Every now and then somebody e-mails me along the lines of “I’ve come across this recently. Is it a word?” My instinct is to reply that if you can say it and spell it, then it’s a word. But such philosophising is hardly a reply to the question that’s actually being asked. What my questioners are seeking, of course, is permission, the stamp of authority that reassures them they will not be thought ignorant if they use their discovery.

Such enquiries are particularly smilesome because I find several hundred words a month about which I could ask the same question in the dozens of newspapers and periodicals that I read for Oxford Dictionaries. Here are some samples from a few issues of the British newspaper The Guardian earlier this year (forgive me for not glossing them, but space does not permit; some are fairly obvious in any case):

affluence test, artspeak, barfsome, beefcakeosity, blubsome, bodywhomping, campylobacteriosis, clamorous reed warbler, cyberwidow, depurpleise, earwitness, Education Action Zone, fibroephithelial, hamburger junction, horseburger, japeful, jelly-bagging, middle youth, Othello syndrome, pancuronium bromide, Patagonian toothfish, People’s Monarchy, petrol-head, portfolio career, pre-millennial tension, quantum computer, rocktabulous, schlockbuster, story arc, stylephile, telangiectasia, Teletubbified, trammel-netter, truncus arteriosus, woo-woo book, xenozoonose.

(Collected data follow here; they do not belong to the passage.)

Definition digit_val (a : ascii) : option N :=
  if is_digit a then Some (ord a - 48)%N
  else if is_upper a then Some (ord a - 55)%N
  else if is_lower a then Some (ord a - 87)%N
  else None.
Definition digit_in (b : N) (a : ascii) : option N :=
  match digit_val a with Some d => if (d <? b)%N then Some d else None | None => None end.
(** A digit run with single underscores between digits, as [int()] takes it. *)
Fixpoint parse_digits (b : N) (acc : N) (l : list ascii) : option N :=
  match l with
  | [] => Some acc
  | a :: l' =>
    match digit_in b a with
    | Some d => parse_digits b (acc * b + d) l'
    | None =>
      if (ord a =? 95)%N then
        match l' with
        | a' :: l'' => match digit_in b a' with
                       | Some d => parse_digits b (acc * b + d) l''
                       | None => None
                       end
        | [] => None
        end
      else None
    end
  end.
Definition parse_nat_l (b : N) (l : list ascii) : option N :=
  match l with
  | [] => None
  | a :: l' => match digit_in b a with Some d => parse_digits b d l' | None => None end
  end.
Definition parse_sign (l : list ascii) : bool * list ascii :=
  match l with
  | a :: l' => if (ord a =? 45)%N then (true, l')
               else if (ord a =? 43)%N then (false, l') else (false, l)
  | [] => (false, [])
  end.
Definition signed (neg : bool) (n : N) : Z := if neg then - Z.of_N n else Z.of_N n.
(** [int(s)] and [int(s, 16)] (optional 0x prefix, which may be followed by an
    underscore); [None] is a [ValueError]. *)
Definition int_of_str (s : string) : option Z :=
  let '(neg, l) := parse_sign (strip_l (to_l s)) in
  signed neg <$> parse_nat_l 10 l.
Definition strip_0x (l : list ascii) : list ascii :=
  match l with
  | a :: b :: l' =>
    if ((ord a =? 48) && ((ord b =? 120) || (ord b =? 88)))%N
    then match l' with c :: l'' => if (ord c =? 95)%N then l'' else l' | [] => l' end
    else l
  | _ => l
  end.
Definition int16_of_str (s : string) : option Z :=
  let '(neg, l) := parse_sign (strip_l (to_l s)) in
  signed neg <$> parse_nat_l 16 (strip_0x l).

(** ** [repr] *)
Definition repr_chr (q : ascii) (a : ascii) : string :=
  let n := ord a in
  if (Ascii.eqb a q || (n =? 92)%N) then bslash +:+ String a ""
  else if (n =? 10)%N then bslash +:+ "n"
  else if (n =? 13)%N then bslash +:+ "r"
  else if (n =? 9)%N then bslash +:+ "t"
  else if ((n <? 32) || (n =? 127))%N then bslash +:+ "x" +:+ rjust 2 (chr 48) (of_l (digits 16 n))
  else String a "".
(** [repr(s)]: single quotes unless the string has one and no double quote. *)
Definition repr_str (s : string) : string :=
  let l := to_l s in
  let has c := existsb (λ a, (ord a =? c)%N) l in
  let q := if has 39%N && negb (has 34%N) then chr 34 else chr 39 in
  String q "" +:+ String.concat "" (repr_chr q <$> l) +:+ String q "".
Definition repr_list (l : list string) : string := "[" +:+ join ", " l +:+ "]".
Definition repr_tuple (l : list string) : string :=
  match l with [x] => "(" +:+ x +:+ ",)" | _ => "(" +:+ join ", " l +:+ ")" end.
Definition repr_strs (l : list string) : string := repr_list (repr_str <$> l).

(** Code-point order is byte order in UTF-8. *)
Definition str_leb (a b : string) : bool := String.leb a b.
Definition sorted_strs (l : list string) : list string := sort_by str_leb l.

(** ** Lemmas *)
Lemma to_l_of_l (l : list ascii) : to_l (of_l l) = l.
Proof. apply String.list_ascii_of_string_of_list_ascii. Qed.
Lemma of_l_to_l (s : string) : of_l (to_l s) = s.
Proof. apply String.string_of_list_ascii_of_string. Qed.
Lemma to_l_app (a b : string) : to_l (a +:+ b) = to_l a ++ to_l b.
Proof. induction a as [|c a IH]; [done|]. exact (f_equal (cons c) IH). Qed.
Lemma of_l_app (a b : list ascii) : of_l (a ++ b) = of_l a +:+ of_l b.
Proof. induction a as [|c a IH]; [done|]. exact (f_equal (String c) IH). Qed.
Lemma length_to_l (s : string) : length (to_l s) = String.length s.
Proof. induction s; cbn; auto. Qed.
Lemma length_of_l (l : list ascii) : String.length (of_l l) = length l.
Proof. induction l; cbn; auto. Qed.
#[export] Hint Rewrite to_l_of_l of_l_to_l to_l_app of_l_app length_to_l length_of_l : pystr.
#[export] Instance to_l_inj : Inj (=) (=) (String.list_ascii_of_string).
Proof. intros a b H. by rewrite <-(of_l_to_l a), H, of_l_to_l. Qed.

I noted these terms for one or other of several reasons. Most of them are either new or are recent imports I’ve not previously seen in British sources. A few are fresh compounds on older themes. Others are technical terms making a rare appearance in a non-specialist environment, and I’ve included a few names for flora and fauna that I know are under-represented in the Oxford databases.

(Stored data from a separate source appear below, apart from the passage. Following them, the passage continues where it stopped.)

(* ===== verification/Regex.v ===== *)
(** * The fragment of Python's [re] the scripts use

    A backtracking matcher with Python's priorities (greedy repetition, left
    alternative first) over patterns whose repetitions are over one character
    class.  A subject is a character list with the character before it (for
    [^] and the word boundary).  The declarative relation [rmatches] is the
    reference; the matcher is sound and complete for it. *)
From S2P Require Import Prelude PyStr.
From Stdlib Require Import Ascii.

Inductive regex :=
  | RCls (f : ascii → bool)
  | RLit (s : string)
  | RSeq (r1 r2 : regex)
  | RAlt (r1 r2 : regex)
  | ROpt (r : regex)
  | RStar (f : ascii → bool)
  | RPlus (f : ascii → bool)
  | RTimes (n : nat) (f : ascii → bool)
  | RGrp (n : nat) (r : regex)
  | RBol | REol | RWordB.

Declare Scope re_scope.
Delimit Scope re_scope with re.
Bind Scope re_scope with regex.
Infix "⋅⋅" := RSeq (at level 45, right associativity) : re_scope.

(** The character classes of the patterns; [.] excludes the newline. *)
Definition cS (a : ascii) : bool := negb (is_space a).
Definition cs (a : ascii) : bool := is_space a.
Definition cd (a : ascii) : bool := is_digit a.
Definition cdot (a : ascii) : bool := negb (ord a =? 10)%N.
Definition cSYM (a : ascii) : bool := is_upper a || is_digit a || (ord a =? 95)%N.
Definition chex (a : ascii) : bool := is_digit a || in_range 97 102 a.
Definition cHEX (a : ascii) : bool := is_digit a || in_range 97 102 a || in_range 65 70 a.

New words are formed in a variety of ways, some of which overlap with each other. Here are the most important basic routes that new-word evolution takes:

Coining. Neologisms for novelty’s sake are invented for a single occasion and usually never seen again: FU money (the bit you put aside so you can tell your employer where to go if work gets insupportable); maghag (a female executive in the New York magazine business); screen sickness (what you get from obsessive Internet surfing); burb-babe (the latest Kylie Minogue replacement in an Australian soap).

Blending. Taking the end of one word and sticking it on the beginning of another is an extremely common process that accounts for a large proportion of all new words this century: digiverse (the online world, from digital + universe); videorazzi (celebrity-chasing photographers with video cameras, from video + paparazzi); spintronics (using the weird quantum properties of electron spin to construct new types of computer chips, from spin + electronics), opticute (cells fried by laser probes, from optical + electrocute, the latter itself a much older blend).

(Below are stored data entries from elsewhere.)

(* ===== verification/MergeWarnings.v ===== *)
(** * The merge_config gate: scripts/linux-merge-warnings.py

    Classification of a merge_config.sh log against the trimmed fragment
    (D-0073), the keeps check on the final .config (D-0062), and the script's
    own selftest and entry point.  A [dict] is an ordered dictionary, the
    fragment's override [set] a duplicate-free list; the three mutable lists of
    [classify] are the record [cstate]. *)
From S2P Require Import Prelude PyStr Regex.
From Stdlib Require Import Ascii.

(** ** Patterns *)
Definition SYM : regex := RPlus cSYM.
Definition CFG : regex := RGrp 1 (RLit "CONFIG_" ⋅⋅ SYM)%re.
Definition REDEFINED_RE : regex :=
  (RBol ⋅⋅ RLit "Value of " ⋅⋅ CFG ⋅⋅ RLit " is redefined by fragment ")%re.
Definition REDUNDANT_RE : regex :=
  (RBol ⋅⋅ RLit "Value of " ⋅⋅ CFG ⋅⋅ RLit " is redundant by fragment ")%re.
Definition NOT_FINAL_RE : regex :=
  (RBol ⋅⋅ RLit "Value requested for " ⋅⋅ CFG ⋅⋅ RLit " not in final .config")%re.
Definition REQUESTED_RE : regex :=
  (RBol ⋅⋅ RLit "Requested value:" ⋅⋅ RStar cs ⋅⋅ RGrp 1 (RStar cdot) ⋅⋅ REol)%re.
Definition ACTUAL_RE : regex :=
  (RBol ⋅⋅ RLit "Actual value:" ⋅⋅ RStar cs ⋅⋅ RGrp 1 (RStar cdot) ⋅⋅ REol)%re.
Definition MERGE_OVERRIDE_RE : regex :=
  (RLit "# merge-override " ⋅⋅ ROpt (RLit "CONFIG_") ⋅⋅ RGrp 1 SYM ⋅⋅ RWordB)%re.
Definition FRAG_Y_RE : regex :=
  (RBol ⋅⋅ RLit "CONFIG_" ⋅⋅ RGrp 1 SYM ⋅⋅ RLit "=" ⋅⋅ RGrp 2 (RStar cdot) ⋅⋅ REol)%re.
Definition FRAG_N_RE : regex :=
  (RBol ⋅⋅ RLit "# CONFIG_" ⋅⋅ RGrp 1 SYM ⋅⋅ RLit " is not set" ⋅⋅ REol)%re.
Definition CFG_Y_RE : regex :=
  (RBol ⋅⋅ RLit "CONFIG_" ⋅⋅ RGrp 1 SYM ⋅⋅ RLit "=" ⋅⋅ RGrp 2 (RStar cdot) ⋅⋅ REol)%re.
Definition CFG_N_RE : regex :=
  (RBol ⋅⋅ RLit "# CONFIG_" ⋅⋅ RGrp 1 SYM ⋅⋅ RLit " is not set" ⋅⋅ REol)%re.

Definition KEEP_Y : list string :=
  [ "TTY"; "SERIAL_8250"; "SERIAL_8250_CONSOLE"; "SERIAL_OF_PLATFORM";
    "PRINTK"; "NETDEVICES"; "VIRTIO_MENU"; "VIRTIO_MMIO"; "VIRTIO_NET";
    "NET"; "INET"; "BLK_DEV_INITRD"; "BINFMT_ELF"; "DEVTMPFS"; "FUTEX" ].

Affix breeding. Tacking on a prefix or a suffix adds a topical connotation to a common word that requires readers to understand both the old word and the affix: cyber- (so common for a while that Newsweek called it a cyberplague); tele-; Diana- (several terms were coined immediately after her death, including Dianabilia and Dianamania); -ati (on the model of literati, spawning glitterati, digerati, and even liggerati for party gatecrashers, from the English dialect word ligger for a freeloader); and particularly -gate, surely the oddest suffix ever to enter the language.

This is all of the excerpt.